To address the involvement of reb1p in the barriers, replication of pIRT1.6(+) containing all three RFBs was analyzed in isogenic reb1+ and reb1Δ haploid strains. As shown in Fig. 5D and E, in the reb1Δ strain the spots corresponding to RFB2 and RFB3 disappeared and only the one generated by RFB1 remained. Similar results were obtained upon analysis of plasmids pRebs and pRebBS(+) (data not shown). This observation demonstrates that the transcription termination factor reb1p is required for RFB2 and RFB3.

DISCUSSION

In S. pombe, the rRNA transcription termination factor reb1p has been recently identified, showing sequence similarity with S. cerevisiae Reb1p and mouse m-TTF1 (44). These three termination factors share myb-like DNA binding domains. S. pombe reb1p has two identical 17-bp binding sites that block read-through transcription in vitro (44). In addition, reb1p also causes in vitro 3′-end RNA formation at two sites of S. pombe rDNA that correspond to the transcription termination sites determined in vivo (38, 44).

In this work we have identified three RFBs in the S. pombe rDNA. Fork arrest at two of these RFBs (RFB2 and RFB3) is produced upon binding of the transcription termination protein reb1, in a fashion similar to what has been proposed to occur in mouse (27, 35). Removal of the reb1p binding sequence or deletion of reb1+ completely abolished replication blockage at RFB2 and RFB3 (Fig. 4E and 5E). Therefore, upon binding to its cognate sequence, reb1p inhibits both rRNA transcription and rDNA replication occurring with opposite directions, thus preventing head-on collision of both machineries. It cannot be ruled out that other factor(s) besides reb1p are also required for fork arrest at RFB2 and RFB3. On the other hand, fork arrest at RFB1 is independent of this transcription termination factor, since it remains active in a reb1Δ mutant strain (Fig. 5E). Moreover, we have found a reb1p-unrelated protein that specifically binds to a short sequence within the RFB1-containing fragment analyzed in Fig. 3 (unpublished data). Thus, S. pombe RFB1 seems to be similar to the two barriers found in budding yeast, as both of them are normal in strains with a temperature-sensitive allele of REB1 growing at restrictive temperature (41).

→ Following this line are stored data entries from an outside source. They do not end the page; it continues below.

(** [getBinData], step by step. *)
Lemma getBinData_run url env w :
  getBinData url env w =
  let settled := net env (fetchAllRequest url) in
  let w' := logged (fetchAllRequest url) settled w in
  match settled with
  | NetworkFailure message => (Throws (Error message), w')
  | Answer r =>
      if ok r then
        match body_json r with
        | Parsed data => (Returns (arrayOrEmpty data), tagged r w')
        | SyntaxError message => (Throws (Error message), tagged r w')
        end
      else
        (Throws (Error ("Impossibile recuperare i dati. (HTTP " +:+ pretty (status r) +:+ ")")), w')
  end.
Proof.
  unfold getBinData, recordEtag, setEtag, tagged, logged, set_etag. run.
  fold (fetchAllRequest url). simpl.
  destruct (net env (fetchAllRequest url)) as [message|r]; simpl; [reflexivity|].
  destruct (ok r); simpl; [|reflexivity].
  destruct (JS.truthy_opt (header_ETag r)); simpl;
    destruct (body_json r); reflexivity.
Qed.

Ltac split_replaceInterviewsDB :=
  match goal with
  | |- context [replaceInterviewsDB ?records ?env ?w] =>
      let Hopen := fresh "Hopen" in
      let Hclear := fresh "Hclear" in
      let Hsucceed := fresh "Hsucceed" in
      let Hfail := fresh "Hfail" in
      let reason := fresh "reason" in
      let Hrun := fresh "Hrun" in
      destruct (replaceInterviewsDB_cases records env w)
        as [(Hopen & Hclear & Hsucceed & Hrun) | (Hfail & reason & Hrun)];
      rewrite Hrun; clear Hrun
  end.

Lemma tagged_fields r w :
  sessionMode (tagged r w) = sessionMode w /\ interviews (tagged r w) = interviews w /\
  syncUrl (tagged r w) = syncUrl w /\ syncStatus (tagged r w) = syncStatus w /\
  syncError (tagged r w) = syncError w /\ localStorage (tagged r w) = localStorage w /\
  store (tagged r w) = store w /\ traffic (tagged r w) = traffic w /\
  isLoading (tagged r w) = isLoading w /\
  etag (tagged r w) = (if JS.truthy_opt (header_ETag r) then header_ETag r else etag w).
Proof. unfold tagged. destruct (JS.truthy_opt (header_ETag r)); repeat split. Qed.

(** ** Manual sync *)

Section ManualSync.
Variable getTime : string -> option Z.
(** * KrishiSahay AI search engine: a shallow embedding of [ai_search_engine.py]

    The development follows the pipeline of [AISearchEngine.search]:
    [_preprocess_query], [_extract_intent], [_expand_query],
    [_search_knowledge_base] with [_calculate_relevance], [_rank_results],
    [_apply_context], [_update_search_history] and [_generate_suggestions].

    Modelling conventions.
    - A Python [str] is a Rocq [string]; the embedding covers the code points
      U+0000..U+00FF, one [ascii] value per code point.  The character tables
      ([str.lower], [str.isspace], the [re] classes [\w] and [\s]) are the
      ones CPython uses on that range.
    - A Python [float] score is an exact rational ([Q]).  Every comparison the
      program makes on scores ([score > 0], the ordering used by [sorted])
      is made on [Q]; rounding is not modelled.
    - Exceptions are values of [exn], threaded by the [result] monad; the
      engine's attributes and the wall clock are threaded by explicit state
      passing. *)

From Stdlib Require Import Bool Arith List Lia ZArith NArith QArith.
From Stdlib Require Import Ascii String Sorting.Permutation Sorting.Sorted.
From Stdlib Require Import Numbers.DecimalString.
From Stdlib Require Import Lqa.
Import ListNotations.

Close Scope Q_scope.
Open Scope string_scope.
Open Scope list_scope.
Open Scope nat_scope.

(** ** Python strings *)

Module PyStr.

Definition code (c : ascii) : N := N_of_ascii c.

Definition between (lo hi : N) (c : ascii) : bool :=
  ((lo <=? code c) && (code c <=? hi))%N.

(** [str.isspace] on one character, which is also the [re] class [\s]. *)
Definition is_space (c : ascii) : bool :=
  between 9 13 c || between 28 32 c || (code c =? 133)%N || (code c =? 160)%N.

(** The [re] class [\w]: alphanumeric characters and the underscore. *)
Definition is_word (c : ascii) : bool :=
  between 48 57 c || between 65 90 c || (code c =? 95)%N || between 97 122 c
  || (code c =? 170)%N || between 178 179 c || (code c =? 181)%N
  || between 185 186 c || between 188 190 c || between 192 214 c
  || between 216 246 c || between 248 255 c.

Therefore, two different and independent mechanisms operate in S. pombe rDNA to arrest replication forks. Remarkably, although different trans- and cis-acting factors are involved in these two mechanisms, both of them block replication progression in a polar fashion. This indicates that polarity of rDNA barriers is an essential feature in accomplishing their biological role, which may be to avoid or regulate head-on collision between transcription and replication.

Besides the RFBs present in the rDNA, another barrier, named RTS1, has been described for S. pombe. RTS1 is involved in the mating-type switching by determining the direction of replication at the mat1 locus (6, 7). As in the case of rDNA RFBs, RTS1 is a polar barrier that contains a cluster of three full-length and one truncated ∼60-bp imperfect direct repeats (7). Interestingly, each of these repeats includes a sequence that shows homology to the 17-bp reb1p binding sequence required for RFB2 and RFB3. Moreover, according to our findings, the orientation of these homologous sequences is in agreement with the reported polarity of RTS1 (7). This observation raises the possibility that reb1p also plays a role in fork arrest at the mat1 locus.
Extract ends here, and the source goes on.